Given the records below, would you repeat exactly the lines that begin at the one containing "outcome (U32 *" and end at the one containing "let private_key := default", inclusive?

[Material supplied]

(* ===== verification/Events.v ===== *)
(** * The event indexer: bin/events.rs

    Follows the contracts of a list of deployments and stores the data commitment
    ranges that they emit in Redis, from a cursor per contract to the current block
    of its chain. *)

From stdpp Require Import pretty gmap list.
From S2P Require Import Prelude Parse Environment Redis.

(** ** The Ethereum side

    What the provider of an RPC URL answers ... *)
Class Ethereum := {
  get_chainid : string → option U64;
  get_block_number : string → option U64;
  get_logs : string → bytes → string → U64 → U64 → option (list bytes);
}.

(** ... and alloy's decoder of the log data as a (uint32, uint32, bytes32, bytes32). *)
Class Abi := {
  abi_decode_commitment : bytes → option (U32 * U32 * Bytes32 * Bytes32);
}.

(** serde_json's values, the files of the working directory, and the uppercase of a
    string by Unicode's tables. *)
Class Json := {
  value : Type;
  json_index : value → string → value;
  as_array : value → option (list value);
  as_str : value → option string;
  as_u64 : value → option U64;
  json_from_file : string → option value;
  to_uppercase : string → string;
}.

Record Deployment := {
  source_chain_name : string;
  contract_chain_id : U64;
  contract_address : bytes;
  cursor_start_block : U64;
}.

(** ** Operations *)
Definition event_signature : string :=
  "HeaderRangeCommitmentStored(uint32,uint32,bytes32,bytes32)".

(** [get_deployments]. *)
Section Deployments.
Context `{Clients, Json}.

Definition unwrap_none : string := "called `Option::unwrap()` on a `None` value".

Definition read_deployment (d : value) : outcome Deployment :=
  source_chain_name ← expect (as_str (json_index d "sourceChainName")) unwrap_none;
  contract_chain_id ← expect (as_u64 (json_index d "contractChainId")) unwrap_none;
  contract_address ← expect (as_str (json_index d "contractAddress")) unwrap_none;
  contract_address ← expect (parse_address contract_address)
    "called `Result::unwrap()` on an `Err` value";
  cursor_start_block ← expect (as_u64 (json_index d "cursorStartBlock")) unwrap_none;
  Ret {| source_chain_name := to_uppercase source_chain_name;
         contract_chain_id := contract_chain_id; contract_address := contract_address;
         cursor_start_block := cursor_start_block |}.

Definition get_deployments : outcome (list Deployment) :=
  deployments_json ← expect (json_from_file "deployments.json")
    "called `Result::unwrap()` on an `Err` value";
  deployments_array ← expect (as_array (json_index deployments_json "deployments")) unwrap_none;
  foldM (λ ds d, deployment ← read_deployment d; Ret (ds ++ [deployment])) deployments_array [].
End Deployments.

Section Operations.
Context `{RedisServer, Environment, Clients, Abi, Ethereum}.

[/Material supplied]
[Material supplied]

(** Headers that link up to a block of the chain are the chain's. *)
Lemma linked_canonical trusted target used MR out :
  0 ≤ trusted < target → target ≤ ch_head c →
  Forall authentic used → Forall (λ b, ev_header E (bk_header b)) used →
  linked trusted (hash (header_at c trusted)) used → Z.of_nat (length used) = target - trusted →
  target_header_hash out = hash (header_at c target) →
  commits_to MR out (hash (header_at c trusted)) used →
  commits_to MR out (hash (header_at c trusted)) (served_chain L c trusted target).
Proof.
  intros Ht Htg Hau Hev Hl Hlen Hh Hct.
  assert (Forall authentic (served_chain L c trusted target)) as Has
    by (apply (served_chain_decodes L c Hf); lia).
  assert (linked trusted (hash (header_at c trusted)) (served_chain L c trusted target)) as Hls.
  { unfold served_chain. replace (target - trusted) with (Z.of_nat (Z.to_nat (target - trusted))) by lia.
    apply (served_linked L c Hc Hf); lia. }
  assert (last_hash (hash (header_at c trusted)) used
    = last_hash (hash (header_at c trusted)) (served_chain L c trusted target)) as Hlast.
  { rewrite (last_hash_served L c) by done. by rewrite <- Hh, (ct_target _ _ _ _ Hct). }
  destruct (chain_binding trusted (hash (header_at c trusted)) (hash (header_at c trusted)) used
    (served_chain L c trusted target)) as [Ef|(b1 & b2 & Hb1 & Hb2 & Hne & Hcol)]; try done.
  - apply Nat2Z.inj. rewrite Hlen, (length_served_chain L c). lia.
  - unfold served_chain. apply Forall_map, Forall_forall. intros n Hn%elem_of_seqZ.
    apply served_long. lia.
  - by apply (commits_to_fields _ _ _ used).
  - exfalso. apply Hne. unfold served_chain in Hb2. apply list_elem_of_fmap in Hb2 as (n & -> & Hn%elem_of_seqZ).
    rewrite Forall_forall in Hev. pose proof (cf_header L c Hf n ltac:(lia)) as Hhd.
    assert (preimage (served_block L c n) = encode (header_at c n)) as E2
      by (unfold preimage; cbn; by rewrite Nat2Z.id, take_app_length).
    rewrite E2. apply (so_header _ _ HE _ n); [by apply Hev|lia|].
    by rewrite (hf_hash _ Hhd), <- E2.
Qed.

[/Material supplied]
[Material supplied]

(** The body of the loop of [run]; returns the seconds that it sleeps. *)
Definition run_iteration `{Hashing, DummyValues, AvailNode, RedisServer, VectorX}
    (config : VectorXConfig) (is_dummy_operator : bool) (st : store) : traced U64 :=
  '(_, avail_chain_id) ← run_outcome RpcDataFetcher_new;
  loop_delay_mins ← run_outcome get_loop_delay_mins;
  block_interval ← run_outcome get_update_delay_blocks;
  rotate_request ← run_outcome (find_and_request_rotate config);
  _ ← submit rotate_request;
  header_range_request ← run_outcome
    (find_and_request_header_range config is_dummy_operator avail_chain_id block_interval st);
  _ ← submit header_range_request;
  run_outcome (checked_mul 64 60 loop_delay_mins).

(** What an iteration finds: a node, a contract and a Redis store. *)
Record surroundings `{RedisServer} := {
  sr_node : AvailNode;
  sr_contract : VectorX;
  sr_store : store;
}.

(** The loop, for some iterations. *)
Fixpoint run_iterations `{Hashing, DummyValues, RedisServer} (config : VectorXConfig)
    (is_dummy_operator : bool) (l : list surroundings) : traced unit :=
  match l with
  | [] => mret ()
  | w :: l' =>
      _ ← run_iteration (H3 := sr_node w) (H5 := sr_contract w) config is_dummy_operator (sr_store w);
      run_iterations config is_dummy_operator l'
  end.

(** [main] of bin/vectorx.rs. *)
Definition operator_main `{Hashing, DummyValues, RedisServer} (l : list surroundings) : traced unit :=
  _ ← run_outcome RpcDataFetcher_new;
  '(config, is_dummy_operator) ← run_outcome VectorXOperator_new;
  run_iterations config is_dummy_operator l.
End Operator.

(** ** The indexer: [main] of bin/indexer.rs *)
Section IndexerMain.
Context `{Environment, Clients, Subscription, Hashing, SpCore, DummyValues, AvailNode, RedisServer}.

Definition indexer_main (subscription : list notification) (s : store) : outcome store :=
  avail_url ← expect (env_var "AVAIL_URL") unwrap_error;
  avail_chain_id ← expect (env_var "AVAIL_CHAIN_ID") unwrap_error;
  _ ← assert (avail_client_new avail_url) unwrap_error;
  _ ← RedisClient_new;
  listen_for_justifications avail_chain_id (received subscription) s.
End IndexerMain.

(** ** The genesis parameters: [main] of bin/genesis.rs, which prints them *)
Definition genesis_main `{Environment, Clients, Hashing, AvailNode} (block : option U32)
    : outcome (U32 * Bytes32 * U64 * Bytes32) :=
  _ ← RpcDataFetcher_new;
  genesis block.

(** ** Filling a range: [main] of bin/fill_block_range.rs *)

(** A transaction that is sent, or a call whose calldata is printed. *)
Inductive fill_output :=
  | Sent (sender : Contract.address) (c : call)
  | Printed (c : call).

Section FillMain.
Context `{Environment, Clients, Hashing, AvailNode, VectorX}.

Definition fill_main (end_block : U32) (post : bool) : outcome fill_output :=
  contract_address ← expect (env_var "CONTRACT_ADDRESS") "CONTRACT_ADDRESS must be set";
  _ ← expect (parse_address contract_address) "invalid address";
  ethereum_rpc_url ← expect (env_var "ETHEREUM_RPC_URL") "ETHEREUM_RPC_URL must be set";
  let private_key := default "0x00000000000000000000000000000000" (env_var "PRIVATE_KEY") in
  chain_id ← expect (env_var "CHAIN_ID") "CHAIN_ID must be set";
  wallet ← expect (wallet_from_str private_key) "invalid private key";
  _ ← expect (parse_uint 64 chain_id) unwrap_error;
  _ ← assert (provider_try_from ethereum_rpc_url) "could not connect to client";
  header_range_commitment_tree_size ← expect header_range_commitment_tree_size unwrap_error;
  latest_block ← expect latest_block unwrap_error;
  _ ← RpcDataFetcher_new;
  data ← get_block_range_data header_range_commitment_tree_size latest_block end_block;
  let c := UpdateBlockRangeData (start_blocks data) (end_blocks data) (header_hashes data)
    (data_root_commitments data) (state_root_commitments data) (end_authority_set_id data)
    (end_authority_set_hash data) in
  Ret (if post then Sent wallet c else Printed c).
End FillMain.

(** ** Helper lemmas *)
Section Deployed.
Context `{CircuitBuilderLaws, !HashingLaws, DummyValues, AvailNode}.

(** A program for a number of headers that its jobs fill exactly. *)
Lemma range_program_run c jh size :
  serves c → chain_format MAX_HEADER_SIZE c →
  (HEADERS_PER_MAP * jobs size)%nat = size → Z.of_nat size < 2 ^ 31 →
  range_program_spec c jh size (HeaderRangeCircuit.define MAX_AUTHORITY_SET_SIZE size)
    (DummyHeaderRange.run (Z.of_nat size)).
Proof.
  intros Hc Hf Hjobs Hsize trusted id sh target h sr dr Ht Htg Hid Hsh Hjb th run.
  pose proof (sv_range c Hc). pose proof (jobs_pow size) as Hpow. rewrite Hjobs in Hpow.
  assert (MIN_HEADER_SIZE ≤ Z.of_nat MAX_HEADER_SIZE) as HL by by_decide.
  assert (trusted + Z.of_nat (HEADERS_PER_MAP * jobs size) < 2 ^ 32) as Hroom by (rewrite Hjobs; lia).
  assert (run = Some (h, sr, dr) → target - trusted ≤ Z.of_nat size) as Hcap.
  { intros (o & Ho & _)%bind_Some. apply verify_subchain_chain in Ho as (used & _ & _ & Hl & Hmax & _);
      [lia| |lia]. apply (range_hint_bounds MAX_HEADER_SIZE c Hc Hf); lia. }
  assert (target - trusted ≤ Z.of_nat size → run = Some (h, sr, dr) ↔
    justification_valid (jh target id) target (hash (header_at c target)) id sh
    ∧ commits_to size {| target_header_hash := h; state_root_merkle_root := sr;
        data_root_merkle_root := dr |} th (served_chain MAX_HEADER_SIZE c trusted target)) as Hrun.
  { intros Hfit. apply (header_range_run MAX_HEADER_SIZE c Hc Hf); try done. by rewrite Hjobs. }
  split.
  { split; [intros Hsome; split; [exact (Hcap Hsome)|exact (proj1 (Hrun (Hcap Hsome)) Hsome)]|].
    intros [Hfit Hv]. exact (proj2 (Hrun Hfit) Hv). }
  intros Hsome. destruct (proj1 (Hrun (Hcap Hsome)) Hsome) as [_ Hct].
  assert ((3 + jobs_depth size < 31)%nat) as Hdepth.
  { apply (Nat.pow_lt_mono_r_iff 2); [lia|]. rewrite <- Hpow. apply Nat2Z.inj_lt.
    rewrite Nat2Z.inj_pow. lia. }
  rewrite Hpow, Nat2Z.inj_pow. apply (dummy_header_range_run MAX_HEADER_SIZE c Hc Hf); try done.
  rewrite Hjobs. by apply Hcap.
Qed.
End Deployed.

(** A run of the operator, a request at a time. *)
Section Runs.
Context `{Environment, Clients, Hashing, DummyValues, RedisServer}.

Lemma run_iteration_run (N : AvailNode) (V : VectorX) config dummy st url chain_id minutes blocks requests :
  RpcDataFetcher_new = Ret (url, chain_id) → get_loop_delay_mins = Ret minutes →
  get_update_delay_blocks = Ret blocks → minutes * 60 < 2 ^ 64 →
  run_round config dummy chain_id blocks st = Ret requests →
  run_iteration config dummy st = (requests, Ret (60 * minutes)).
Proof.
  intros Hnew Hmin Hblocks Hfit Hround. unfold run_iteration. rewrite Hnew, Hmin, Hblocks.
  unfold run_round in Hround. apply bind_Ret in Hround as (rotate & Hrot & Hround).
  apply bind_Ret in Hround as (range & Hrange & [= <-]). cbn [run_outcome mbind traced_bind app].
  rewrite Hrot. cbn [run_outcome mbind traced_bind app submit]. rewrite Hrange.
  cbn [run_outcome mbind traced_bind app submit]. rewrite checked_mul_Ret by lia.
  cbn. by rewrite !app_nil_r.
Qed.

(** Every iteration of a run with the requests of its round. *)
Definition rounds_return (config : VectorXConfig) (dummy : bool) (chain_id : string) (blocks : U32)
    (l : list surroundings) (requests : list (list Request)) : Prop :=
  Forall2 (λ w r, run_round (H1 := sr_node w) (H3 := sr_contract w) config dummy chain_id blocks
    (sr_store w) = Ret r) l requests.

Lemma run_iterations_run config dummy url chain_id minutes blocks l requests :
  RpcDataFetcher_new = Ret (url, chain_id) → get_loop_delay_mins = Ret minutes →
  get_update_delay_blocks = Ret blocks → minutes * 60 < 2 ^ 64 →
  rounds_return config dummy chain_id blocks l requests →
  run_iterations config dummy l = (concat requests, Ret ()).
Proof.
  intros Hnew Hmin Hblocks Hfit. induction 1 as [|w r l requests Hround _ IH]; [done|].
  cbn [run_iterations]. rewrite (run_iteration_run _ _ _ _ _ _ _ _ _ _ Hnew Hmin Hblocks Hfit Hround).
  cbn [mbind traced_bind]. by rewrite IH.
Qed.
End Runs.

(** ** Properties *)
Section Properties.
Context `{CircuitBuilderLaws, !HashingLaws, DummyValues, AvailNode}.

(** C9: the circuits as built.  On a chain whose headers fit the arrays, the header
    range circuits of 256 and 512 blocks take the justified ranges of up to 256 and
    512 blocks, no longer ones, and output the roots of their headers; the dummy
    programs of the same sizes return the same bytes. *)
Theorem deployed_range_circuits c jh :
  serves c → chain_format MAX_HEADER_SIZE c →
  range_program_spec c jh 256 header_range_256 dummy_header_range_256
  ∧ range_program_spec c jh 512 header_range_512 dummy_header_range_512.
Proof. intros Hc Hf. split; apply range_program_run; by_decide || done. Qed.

[/Material supplied]

> [Task output]
    : outcome (U32 * Bytes32 * U64 * Bytes32) :=
  _ ← RpcDataFetcher_new;
  genesis block.

(** ** Filling a range: [main] of bin/fill_block_range.rs *)

(** A transaction that is sent, or a call whose calldata is printed. *)
Inductive fill_output :=
  | Sent (sender : Contract.address) (c : call)
  | Printed (c : call).

Section FillMain.
Context `{Environment, Clients, Hashing, AvailNode, VectorX}.

Definition fill_main (end_block : U32) (post : bool) : outcome fill_output :=
  contract_address ← expect (env_var "CONTRACT_ADDRESS") "CONTRACT_ADDRESS must be set";
  _ ← expect (parse_address contract_address) "invalid address";
  ethereum_rpc_url ← expect (env_var "ETHEREUM_RPC_URL") "ETHEREUM_RPC_URL must be set";
  let private_key := default "0x00000000000000000000000000000000" (env_var "PRIVATE_KEY") in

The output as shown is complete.